▶ **Goal of the exercise**
Your answer should be a single number: how many lines in the data below hold the string "destruct".

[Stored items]
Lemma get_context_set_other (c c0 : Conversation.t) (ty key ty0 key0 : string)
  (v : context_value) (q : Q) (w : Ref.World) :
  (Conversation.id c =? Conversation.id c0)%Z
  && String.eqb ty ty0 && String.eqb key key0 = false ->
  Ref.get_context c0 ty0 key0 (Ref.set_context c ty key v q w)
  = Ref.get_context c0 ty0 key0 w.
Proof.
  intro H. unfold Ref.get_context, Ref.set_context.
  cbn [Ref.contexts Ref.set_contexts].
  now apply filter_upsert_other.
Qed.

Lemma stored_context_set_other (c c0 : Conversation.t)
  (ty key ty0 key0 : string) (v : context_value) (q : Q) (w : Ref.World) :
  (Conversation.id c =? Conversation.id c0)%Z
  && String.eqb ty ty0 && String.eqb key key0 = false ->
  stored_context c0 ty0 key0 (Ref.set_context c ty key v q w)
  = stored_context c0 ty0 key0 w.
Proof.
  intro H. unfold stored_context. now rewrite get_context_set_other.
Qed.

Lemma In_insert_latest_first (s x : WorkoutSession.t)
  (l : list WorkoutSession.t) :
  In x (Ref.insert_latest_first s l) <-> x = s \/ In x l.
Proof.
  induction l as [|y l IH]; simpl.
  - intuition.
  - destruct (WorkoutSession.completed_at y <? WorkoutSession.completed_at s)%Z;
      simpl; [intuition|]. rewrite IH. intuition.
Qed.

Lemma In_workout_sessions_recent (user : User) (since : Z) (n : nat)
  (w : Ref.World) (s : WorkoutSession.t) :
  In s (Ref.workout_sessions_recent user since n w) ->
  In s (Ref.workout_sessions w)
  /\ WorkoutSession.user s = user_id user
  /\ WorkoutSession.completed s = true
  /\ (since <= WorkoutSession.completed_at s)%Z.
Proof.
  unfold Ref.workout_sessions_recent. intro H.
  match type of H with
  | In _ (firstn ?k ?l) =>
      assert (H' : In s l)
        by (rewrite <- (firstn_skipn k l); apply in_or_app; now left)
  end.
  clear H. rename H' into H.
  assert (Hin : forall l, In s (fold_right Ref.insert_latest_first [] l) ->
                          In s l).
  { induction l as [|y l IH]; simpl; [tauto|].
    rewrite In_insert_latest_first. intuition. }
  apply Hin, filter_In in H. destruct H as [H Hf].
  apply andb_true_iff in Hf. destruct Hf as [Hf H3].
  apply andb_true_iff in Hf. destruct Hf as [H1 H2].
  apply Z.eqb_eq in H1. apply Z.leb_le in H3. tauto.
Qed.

▶ **Completed task**
4